__GOAL OF THE EXERCISE__
Repeat the lines of the data exactly, from the first one through the one that contains "(** ** The encoder writes bytes *)".

[Dataset entries]
---------------
Lemma go_no_lone bs : forall st, dstate_wf st -> forallb byte_ok bs = true -> no_lone (utf8_go st bs) = true.
Proof.
  induction bs as [|b rest IH]; intros st Hst Hbs.
  { destruct st; [done|]. cbn [utf8_go]. by rewrite no_lone_cons by (unfold replacement_char; lia). }
  cbn [forallb] in Hbs. apply andb_true_iff in Hbs as [Hb Hrest].
  destruct (dstart_wf b Hb) as [Ho Hs']. cbn [utf8_go]. destruct st as [|n cp lo hi].
  - destruct (dstart b) as [out st']. simpl in Ho, Hs'. apply no_lone_app; [done|by apply IH].
  - simpl in Hst. unfold byte_ok in Hb. zbool. autorewrite with bitdb.
    destruct ((lo <=? b) && (b <=? hi)) eqn:Eb.
    + apply andb_true_iff in Eb as [Hlo Hhi]. zbool.
      destruct n as [|[|[|[|m]]]]; try (exfalso; destruct Hst as (_ & _ & _ & Hf); exact Hf).
      * apply no_lone_app; [apply emit_cp_no_lone; Z.div_mod_to_equations; lia|by apply IH].
      * apply IH; [simpl; Z.div_mod_to_equations; lia|done].
      * apply IH; [simpl; Z.div_mod_to_equations; lia|done].
    + rewrite no_lone_cons by (unfold replacement_char; lia).
      destruct (dstart b) as [out st']. simpl in Ho, Hs'. apply no_lone_app; [done|by apply IH].
Qed.

Lemma utf8_decode_no_lone bs : forallb byte_ok bs = true -> no_lone (utf8_decode bs) = true.
Proof. apply go_no_lone. done. Qed.

(** ** The encoder writes bytes *)

Lemma enc_cp_bytes cp : 0 <= cp < 1114112 -> forallb byte_ok (enc_cp cp) = true.
Proof.
  intros Hc. unfold enc_cp, byte_ok. autorewrite with bitdb.
  destruct (Z.ltb_spec cp 128); [|destruct (Z.ltb_spec cp 2048); [|destruct (Z.ltb_spec cp 65536)]];
    cbn [forallb]; rewrite ?andb_true_r, ?andb_true_iff, ?Z.leb_le, ?Z.ltb_lt;
    repeat split; Z.div_mod_to_equations; lia.
Qed.

Lemma utf8_encode_bytes s : bounded s = true -> forallb byte_ok (utf8_encode s) = true.
Proof.
  remember (length s) as n eqn:En. revert s En.
  induction n as [n IH] using lt_wf_ind. intros [|c t] En Hs; [done|]. simpl length in En.
  rewrite bounded_cons, andb_true_iff, unit_okb_spec in Hs. destruct Hs as [Hc Ht].
  assert (Hr : forallb byte_ok (enc_cp replacement_char) = true) by (apply enc_cp_bytes; unfold replacement_char; lia).
  cbn [utf8_encode]. destruct (is_high c) eqn:Hh.
  - destruct t as [|d t']; [done|]. simpl length in En.
    rewrite bounded_cons, andb_true_iff, unit_okb_spec in Ht. destruct Ht as [Hd Ht'].
    destruct (is_low d) eqn:Hl; rewrite forallb_app.
    + rewrite enc_cp_bytes, (IH (length t') ltac:(lia) t' eq_refl Ht'); [done|].
      unfold is_high, is_low in *. rewrite shiftl10. zbool. lia.
    + rewrite Hr. apply (IH (length (d :: t'))); [simpl; lia|done|].
      rewrite bounded_cons, Ht', andb_true_r. by apply unit_okb_spec.
  - destruct (is_low c); rewrite forallb_app; [rewrite Hr|rewrite enc_cp_bytes by lia];
      exact (IH (length t) ltac:(lia) t eq_refl Ht).
Qed.

(** ** The byte-order mark *)

(** EF BB BF decodes to U+FEFF, which is kept. *)
Lemma utf8_decode_bom bs : utf8_decode (239 :: 187 :: 191 :: bs) = 65279 :: utf8_decode bs.
Proof.
  unfold utf8_decode. rewrite go_lead3 by lia. cbn -[utf8_go].
  rewrite go_more by lia. rewrite go_last by lia. reflexivity.
Qed.

Lemma encode_ascii c t : 0 <= c < 128 -> utf8_encode (c :: t) = c :: utf8_encode t.
Proof. intros Hc. cbn [utf8_encode]. settle_if. settle_if. unfold enc_cp. settle_if. done. Qed.
(* ===== verification/JsDecimal.v ===== *)
(** * JavaScript numbers as exact decimals in the double range

    [decimal_number] is an instance of [JsNumber] in which a number is
    an exact decimal [±m·10^e], [±Infinity] or [NaN]: StringToNumber
    ([dnum_of_text]) overflows to [±Infinity] and underflows to [0] at the
    binary64 thresholds, but the 53-bit rounding of the significand is not
    modelled, so [0.1 + 0.2]-like rounding never shows (the server never
    computes with numbers).  Number::toString ([dnum_to_string]) follows
    ECMA-262 6.1.6.1.20, steps 6 to 10.

    The second half proves the laws [JsNumberLaws] for it
    ([decimal_laws]): the printed form of a finite number is a JSON number
    lexeme, reading it back gives a number printed the same way, and an
    array length is printed as its decimal digits.  The proofs go through
    the digit strings of [N] ([N_digits], the Standard Library's
    [N.to_uint]) and a decomposition of every printed form into the
    integer, fraction and exponent parts of the JSON number grammar.

    The instance and its laws are not declared as instances: a file uses
    them with [Existing Instance] where it evaluates concrete values. *)

From Stdlib Require Import DecimalN.
From S2P Require Import Prelude JsNumber.



(** A number is finite with a sign, a significand [m] and an exponent [e]
    (its value is [±m·10^e]), infinite with a sign, or [NaN]. *)
Inductive dnum :=
| DFin (neg : bool) (m : N) (e : Z)
| DInf (neg : bool)
| DNaN.

#[export] Instance dnum_eq_dec : EqDecision dnum.
Proof. solve_decision. Defined.

(** Values at or above [2^1024 - 2^970] round to [Infinity] in binary64;
    values at or below [2^-1075] round to zero. *)
Definition overflow_bound : Z := 2 ^ 1024 - 2 ^ 970.

Definition ndigits (m : N) : Z := Z.of_nat (length (N_digits m)).

Definition overflows (m : N) (e : Z) : bool :=
  let k := ndigits m in
  if e + k <=? 308 then false
  else if 309 <=? e then true
  else if 0 <=? e then overflow_bound <=? Z.of_N m * 10 ^ e
  else overflow_bound * 10 ^ (- e) <=? Z.of_N m.

Definition underflows (m : N) (e : Z) : bool :=
  let k := ndigits m in
  if -322 <=? e + k then false
  else if e + k <=? -324 then true
  else Z.of_N m * 2 ^ 1075 <=? 10 ^ (- e).

(** Strip the trailing zeros of the significand. *)
Fixpoint strip_zeros (fuel : nat) (m : N) (e : Z) : N * Z :=
  match fuel with
  | O => (m, e)
  | S f =>
      if (m =? 0)%N then (0%N, 0)
      else if (m mod 10 =? 0)%N then strip_zeros f (m / 10)%N (e + 1)
      else (m, e)
  end.

(** Rounding an exact decimal to the number it denotes. *)
Definition dround (neg : bool) (m : N) (e : Z) : dnum :=
  let '(m', e') := strip_zeros (N.to_nat (N.size m)) m e in
  if (m' =? 0)%N then DFin neg 0 0
  else if overflows m' e' then DInf neg
  else if underflows m' e' then DFin neg 0 0
  else DFin neg m' e'.

(** The values [dround] produces. *)
Definition dcanon (d : dnum) : bool :=
  match d with
  | DFin _ m e =>
      if (m =? 0)%N then e =? 0
      else negb (m mod 10 =? 0)%N && negb (overflows m e) && negb (underflows m e)
  | _ => true
  end.

(** The value of the digits of a lexeme part. *)
Definition digits_value (ds : jstr) : N :=
  fold_left (fun acc d => acc * 10 + Z.to_N (d - c_zero))%N ds 0%N.

(** Split a JSON number lexeme into sign, significand and exponent. *)
Definition decode_number (t : jstr) : bool * N * Z :=
  let '(neg, t1) :=
    match t with
    | c :: r => if c =? c_minus then (true, r) else (false, t)
    | [] => (false, [])
    end in
  let '(ip, t2) := take_digits t1 in
  let '(fp, t3) :=
    match t2 with
    | c :: r => if c =? c_dot then take_digits r else ([], t2)
    | [] => ([], [])
    end in
  let x :=
    match t3 with
    | c :: r =>
        if is_exp_mark c then
          match r with
          | d :: r' =>
              if d =? c_minus then - Z.of_N (digits_value r')
              else if d =? c_plus then Z.of_N (digits_value r')
              else Z.of_N (digits_value r)
          | [] => 0
          end
        else 0
    | [] => 0
    end in
  (neg, digits_value (ip ++ fp), x - Z.of_nat (length fp)).

Definition dnum_of_text (t : jstr) : dnum :=
  let '(neg, m, e) := decode_number t in dround neg m e.

Definition zeros (k : nat) : jstr := repeat c_zero k.

Definition exp_part (x : Z) : jstr :=
  101 :: (if 0 <=? x then c_plus else c_minus) :: N_digits (Z.abs_N x).

(** Number::toString, steps 6 to 10, for [m·10^e] with [m > 0]: [ds] are
    the digits, [k] their count and [n] the position of the point. *)
Definition pos_to_string (m : N) (e : Z) : jstr :=
  let ds := N_digits m in
  let k := Z.of_nat (length ds) in
  let n := e + k in
  if (k <=? n) && (n <=? 21) then ds ++ zeros (Z.to_nat (n - k))
  else if (0 <? n) && (n <=? 21) then
    take (Z.to_nat n) ds ++ c_dot :: drop (Z.to_nat n) ds
  else if (-6 <? n) && (n <=? 0) then c_zero :: c_dot :: zeros (Z.to_nat (- n)) ++ ds
  else
    match ds with
    | [d] => d :: exp_part (n - 1)
    | d :: rest => d :: c_dot :: rest ++ exp_part (n - 1)
    | [] => []
    end.
(** [wrap] is an opening bracket, white space, the parts separated by a
    comma and white space, white space and the closing bracket. *)
Lemma wrap_shape op cl gap indent parts :
  forallb is_ws gap = true -> forallb is_ws indent = true -> parts <> [] ->
  exists sp1 sp2 sp3,
    forallb is_ws sp1 = true /\ forallb is_ws sp2 = true /\ forallb is_ws sp3 = true /\
    wrap op cl gap indent (indent ++ gap) parts = op :: sp1 ++ join (c_comma :: sp2) parts ++ sp3 ++ [cl].
Proof.
  intros Hg Hi Hp. unfold wrap. destruct parts as [|p ps]; [done|].
  case_bool_decide.
  - exists [], [], []. done.
  - exists (c_lf :: indent ++ gap), (c_lf :: indent ++ gap), (c_lf :: indent).
    simpl. rewrite !forallb_app, Hg, Hi. repeat split; try done.
    all: by rewrite <- ?app_assoc.
Qed.

Lemma parse_elements_join parts vals sp sp3 rest :
  Forall2 (fun p v => parses_to p v /\ value_start p) parts vals -> parts <> [] ->
  forallb is_ws sp = true -> forallb is_ws sp3 = true ->
  forall sp0 acc, forallb is_ws sp0 = true ->
  exists n, parse_elements n (sp0 ++ join (c_comma :: sp) parts ++ sp3 ++ c_rbrack :: rest) acc
            = POk (JArr (acc ++ vals), rest).
Proof.
  induction 1 as [|p v parts vals [Hp Hs] HF IH]; [done|].
  intros _ Hsp Hsp3 sp0 acc Hsp0. destruct parts as [|p2 parts].
  - invc HF. simpl join.
    destruct (Hp (sp3 ++ c_rbrack :: rest)) as [n Hn]; [by apply json_stop_ws_close; auto|].
    exists (S n). simpl. unfold elements_step. rewrite parse_value_ws, Hn, skip_ws_app by done.
    done.
  - destruct (Hp (c_comma :: sp ++ join (c_comma :: sp) (p2 :: parts) ++ sp3 ++ c_rbrack :: rest))
      as [n1 Hn1]; [simpl; auto|].
    destruct (IH ltac:(done) Hsp Hsp3 sp (acc ++ [v]) Hsp) as [n2 Hn2].
    exists (S (n1 + n2)). cbn [parse_elements]. unfold elements_step.
    change (join (c_comma :: sp) (p :: p2 :: parts))
      with (p ++ (c_comma :: sp) ++ join (c_comma :: sp) (p2 :: parts)).
    rewrite parse_value_ws by done. rewrite <- !app_assoc.
    rewrite (parse_value_lift _ _ _ _ Hn1) by lia. cbn [skip_ws].
    change (is_ws c_comma) with false. change (c_comma =? c_comma) with true. cbv iota beta.
    rewrite (parse_elements_lift _ _ _ _ _ Hn2) by lia. by rewrite <- app_assoc.
Qed.

Lemma members_step_member pv pm k spc t v X acc :
  forallb unit_okb k = true -> pv (spc ++ t ++ X) = POk (v, X) ->
  members_step pv pm ((quote k ++ c_colon :: spc ++ t) ++ X) acc =
    match skip_ws X with
    | d :: t' =>
        if d =? c_comma then pm (skip_ws t') (obj_define k v acc)
        else if d =? c_rbrace then POk (JObj (obj_define k v acc), t')
        else PErr
    | [] => PErr
    end.
Proof.
  intros Hk Hv. unfold quote, members_step. cbn [app].
  change (c_quote =? c_quote) with true. cbv iota beta.
  rewrite <- !app_assoc. cbn [app]. rewrite lex_string_quote by done.
  cbn [skip_ws]. change (is_ws c_colon) with false. change (c_colon =? c_colon) with true.
  cbv iota beta. by rewrite <- app_assoc, Hv.
Qed.

Definition member_part (spc : jstr) (p : jstr) (kv : jstr * jsval) : Prop :=
  exists t, p = quote kv.1 ++ c_colon :: spc ++ t /\ parses_to t kv.2 /\
            forallb unit_okb kv.1 = true.

Lemma parse_members_join parts kvs sp sp3 spc rest :
  Forall2 (member_part spc) parts kvs -> parts <> [] ->
  forallb is_ws sp = true -> forallb is_ws sp3 = true -> forallb is_ws spc = true ->
  forall acc, exists n,
    parse_members n (join (c_comma :: sp) parts ++ sp3 ++ c_rbrace :: rest) acc
      = POk (JObj (fold_left (fun acc kv => obj_define kv.1 kv.2 acc) kvs acc), rest).
Proof.
  induction 1 as [|p [k v] parts kvs (t & -> & Hp & Hk) HF IH]; [done|].
  intros _ Hsp Hsp3 Hspc acc. cbn [fst snd] in *. destruct parts as [|p2 parts].
  - invc HF. cbn [join].
    destruct (Hp (sp3 ++ c_rbrace :: rest)) as [n Hn]; [by apply json_stop_ws_close; auto|].
    exists (S n). cbn [parse_members].
    rewrite (members_step_member _ _ _ _ t v); [|done|by rewrite parse_value_ws].
    rewrite skip_ws_app by done. done.
  - destruct (Hp (c_comma :: sp ++ join (c_comma :: sp) (p2 :: parts) ++ sp3 ++ c_rbrace :: rest))
      as [n1 Hn1]; [simpl; auto|].
    destruct (IH ltac:(done) Hsp Hsp3 Hspc (obj_define k v acc)) as [n2 Hn2].
    exists (S (n1 + n2)). cbn [parse_members].
    change (join (c_comma :: sp) ((quote k ++ c_colon :: spc ++ t) :: p2 :: parts))
      with ((quote k ++ c_colon :: spc ++ t) ++ (c_comma :: sp) ++ join (c_comma :: sp) (p2 :: parts)).
    rewrite <- (app_assoc (quote k ++ c_colon :: spc ++ t)).
    rewrite (members_step_member _ _ _ _ t v).
    2: done.
    2: { rewrite parse_value_ws by done. rewrite <- !app_assoc.
         apply (parse_value_lift _ _ _ _ Hn1). lia. }
    rewrite <- !app_assoc. cbn [app skip_ws].
    change (is_ws c_comma) with false. change (c_comma =? c_comma) with true.
    cbv iota beta.
    rewrite (skip_ws_app sp) by done.
    assert (Hh : exists j, join (c_comma :: sp) (p2 :: parts) = c_quote :: j).
    { invc HF. destruct H1 as (t2 & -> & _). destruct parts; simpl; eauto. }
    destruct Hh as [j Hj]. rewrite Hj. cbn [app skip_ws].
    change (is_ws c_quote) with false. cbv iota.
    rewrite Hj in Hn2. cbn [app] in Hn2.
    by rewrite (parse_members_lift _ _ _ _ _ Hn2) by lia.
Qed.

Lemma jnorm_elem_wf x :
  jwf x = true -> match x with JUndefined | JBuiltin _ => JNull | _ => jnorm x end = jnorm x.
Proof. by destruct x. Qed.

Lemma jnorm_arr_wf xs : jwf (JArr xs) = true -> jnorm (JArr xs) = JArr (map jnorm xs).
Proof.
  simpl. intros H. f_equal. apply map_ext_in. intros x Hx.
  apply jnorm_elem_wf. by apply (proj1 (forallb_forall _ _) H).
Qed.

Lemma jnorm_obj_wf ps :
  jwf (JObj ps) = true -> jnorm (JObj ps) = JObj (map (fun kv => (kv.1, jnorm kv.2)) ps).
Proof.
  simpl. rewrite andb_true_iff. intros [_ H]. f_equal.
  induction ps as [|[k v] ps IH]; simpl in *; [done|].
  apply andb_true_iff in H as [Hkv H]. apply andb_true_iff in Hkv as [_ Hv].
  rewrite <- IH by done. by destruct v.
Qed.

Lemma join_cons_app sep p ps : exists j, join sep (p :: ps) = p ++ j.
Proof. destruct ps; simpl; [exists []; by rewrite app_nil_r|eauto]. Qed.

Lemma value_start_app p j : value_start p -> value_start (p ++ j).
Proof. by destruct p. Qed.

Lemma parses_lit lit v :
  (forall rest, parse_value 1 (lit ++ rest) = POk (v, rest)) -> parses_to lit v.
Proof. intros H rest _. exists 1%nat. apply H. Qed.

Lemma parses_null : parses_to ⟪"null"⟫ JNull /\ value_start ⟪"null"⟫.
Proof. split; [apply parses_lit; intros; reflexivity|done]. Qed.

Lemma parses_bool (b : bool) : parses_to (if b then ⟪"true"⟫ else ⟪"false"⟫) (JBool b) /\
  value_start (if b then ⟪"true"⟫ else ⟪"false"⟫).
Proof. destruct b; (split; [apply parses_lit; intros; reflexivity|done]). Qed.

Lemma parses_number {NL : @JsNumberLaws NM} (n : num) :
  num_is_finite n = true ->
  parses_to (num_to_string n) (JNum (num_of_text (num_to_string n))) /\ value_start (num_to_string n).
Proof.
  intros Hf. pose proof (num_print_lexeme n Hf) as Hl.
  assert (Hh : exists c t', num_to_string n = c :: t' /\ (c = c_minus \/ is_digit c = true)).
  { unfold is_json_number in Hl. destruct (lex_number (num_to_string n)) as [[l [|]]|] eqn:E; try done.
    pose proof (lex_number_split _ _ _ E) as Hs. rewrite app_nil_r in Hs. rewrite Hs.
    by apply (lex_number_head _ _ _ E). }
  destruct Hh as (c & t' & Ht & Hc).
  assert (Hc' : c = 45 \/ 48 <= c <= 57) by (destruct Hc as [->|Hc]; [by left|right; by apply is_digit_true]).
  assert (value_start (num_to_string n)) as Hs.
  { rewrite Ht. simpl. unfold is_ws, c_tab, c_lf, c_cr, c_space, c_rbrack, c_rbrace.
    repeat split; try lia. }
  split; [|done]. intros rest Hr. exists 1%nat. cbn [parse_value]. unfold value_step.
  rewrite skip_ws_start by done. rewrite Ht. cbn [app].
  unfold c_quote, c_lbrack, c_lbrace.
  repeat (rewrite (proj2 (Z.eqb_neq c _)) by lia).
  change (c :: t' ++ rest) with ((c :: t') ++ rest). rewrite <- Ht.
  by rewrite lex_number_lexeme by (done || by apply json_stop_num_stop).
Qed.

Lemma parses_string s :
  forallb unit_okb s = true -> parses_to (quote s) (JStr s) /\ value_start (quote s).
Proof.
  intros Hs. split; [|done]. intros rest _. exists 1%nat. cbn [parse_value]. unfold value_step, quote.
  rewrite skip_ws_start by done. cbn [app]. unfold c_quote at 1.
  change (34 =? 110) with false. change (34 =? 116) with false. change (34 =? 102) with false.
  change (34 =? c_quote) with true. cbv iota beta.
  rewrite <- app_assoc. cbn [app]. by rewrite lex_string_quote.
Qed.

Lemma value_step_lbrack pe pm t :
  value_step pe pm (c_lbrack :: t) =
    if starts_with c_rbrack (skip_ws t) then POk (JArr [], tail (skip_ws t)) else pe (skip_ws t) [].
Proof. reflexivity. Qed.

Lemma value_step_lbrace pe pm t :
  value_step pe pm (c_lbrace :: t) =
    if starts_with c_rbrace (skip_ws t) then POk (JObj [], tail (skip_ws t)) else pm (skip_ws t) [].
Proof. reflexivity. Qed.

Lemma parses_array gap indent parts vals :
  forallb is_ws gap = true -> forallb is_ws indent = true ->
  Forall2 (fun p v => parses_to p v /\ value_start p) parts vals ->
  parses_to (wrap c_lbrack c_rbrack gap indent (indent ++ gap) parts) (JArr vals) /\
  value_start (wrap c_lbrack c_rbrack gap indent (indent ++ gap) parts).
Proof.
  intros Hg Hi HF. split; [|unfold wrap; destruct parts; [done|by case_bool_decide]].
  destruct parts as [|p ps].
  - invc HF. apply parses_lit. intros rest. reflexivity.
  - destruct (wrap_shape c_lbrack c_rbrack gap indent (p :: ps) Hg Hi ltac:(done))
      as (sp1 & sp2 & sp3 & H1 & H2 & H3 & ->).
    intros rest _.
    destruct (parse_elements_join _ _ sp2 sp3 rest HF ltac:(done) H2 H3 [] [] eq_refl) as [n Hn].
    exists (S n). cbn [parse_value]. cbn [app]. rewrite value_step_lbrack.
    rewrite <- !app_assoc, skip_ws_app by done.
    destruct (join_cons_app (c_comma :: sp2) p ps) as [j Hj]. inversion HF as [|? ? ? ? [_ Hs] _]; subst.
    rewrite Hj, <- app_assoc, skip_ws_start by done.
    destruct p as [|c p']; [done|]. destruct Hs as (_ & Hc & _).
    cbn [starts_with app]. rewrite (proj2 (Z.eqb_neq _ _) Hc).
    rewrite Hj in Hn. cbn [app] in Hn. rewrite <- !app_assoc in Hn. exact Hn.
Qed.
---------------
__SOLUTION BELOW__
Lemma go_no_lone bs : forall st, dstate_wf st -> forallb byte_ok bs = true -> no_lone (utf8_go st bs) = true.
Proof.
  induction bs as [|b rest IH]; intros st Hst Hbs.
  { destruct st; [done|]. cbn [utf8_go]. by rewrite no_lone_cons by (unfold replacement_char; lia). }
  cbn [forallb] in Hbs. apply andb_true_iff in Hbs as [Hb Hrest].
  destruct (dstart_wf b Hb) as [Ho Hs']. cbn [utf8_go]. destruct st as [|n cp lo hi].
  - destruct (dstart b) as [out st']. simpl in Ho, Hs'. apply no_lone_app; [done|by apply IH].
  - simpl in Hst. unfold byte_ok in Hb. zbool. autorewrite with bitdb.
    destruct ((lo <=? b) && (b <=? hi)) eqn:Eb.
    + apply andb_true_iff in Eb as [Hlo Hhi]. zbool.
      destruct n as [|[|[|[|m]]]]; try (exfalso; destruct Hst as (_ & _ & _ & Hf); exact Hf).
      * apply no_lone_app; [apply emit_cp_no_lone; Z.div_mod_to_equations; lia|by apply IH].
      * apply IH; [simpl; Z.div_mod_to_equations; lia|done].
      * apply IH; [simpl; Z.div_mod_to_equations; lia|done].
    + rewrite no_lone_cons by (unfold replacement_char; lia).
      destruct (dstart b) as [out st']. simpl in Ho, Hs'. apply no_lone_app; [done|by apply IH].
Qed.

Lemma utf8_decode_no_lone bs : forallb byte_ok bs = true -> no_lone (utf8_decode bs) = true.
Proof. apply go_no_lone. done. Qed.

(** ** The encoder writes bytes *)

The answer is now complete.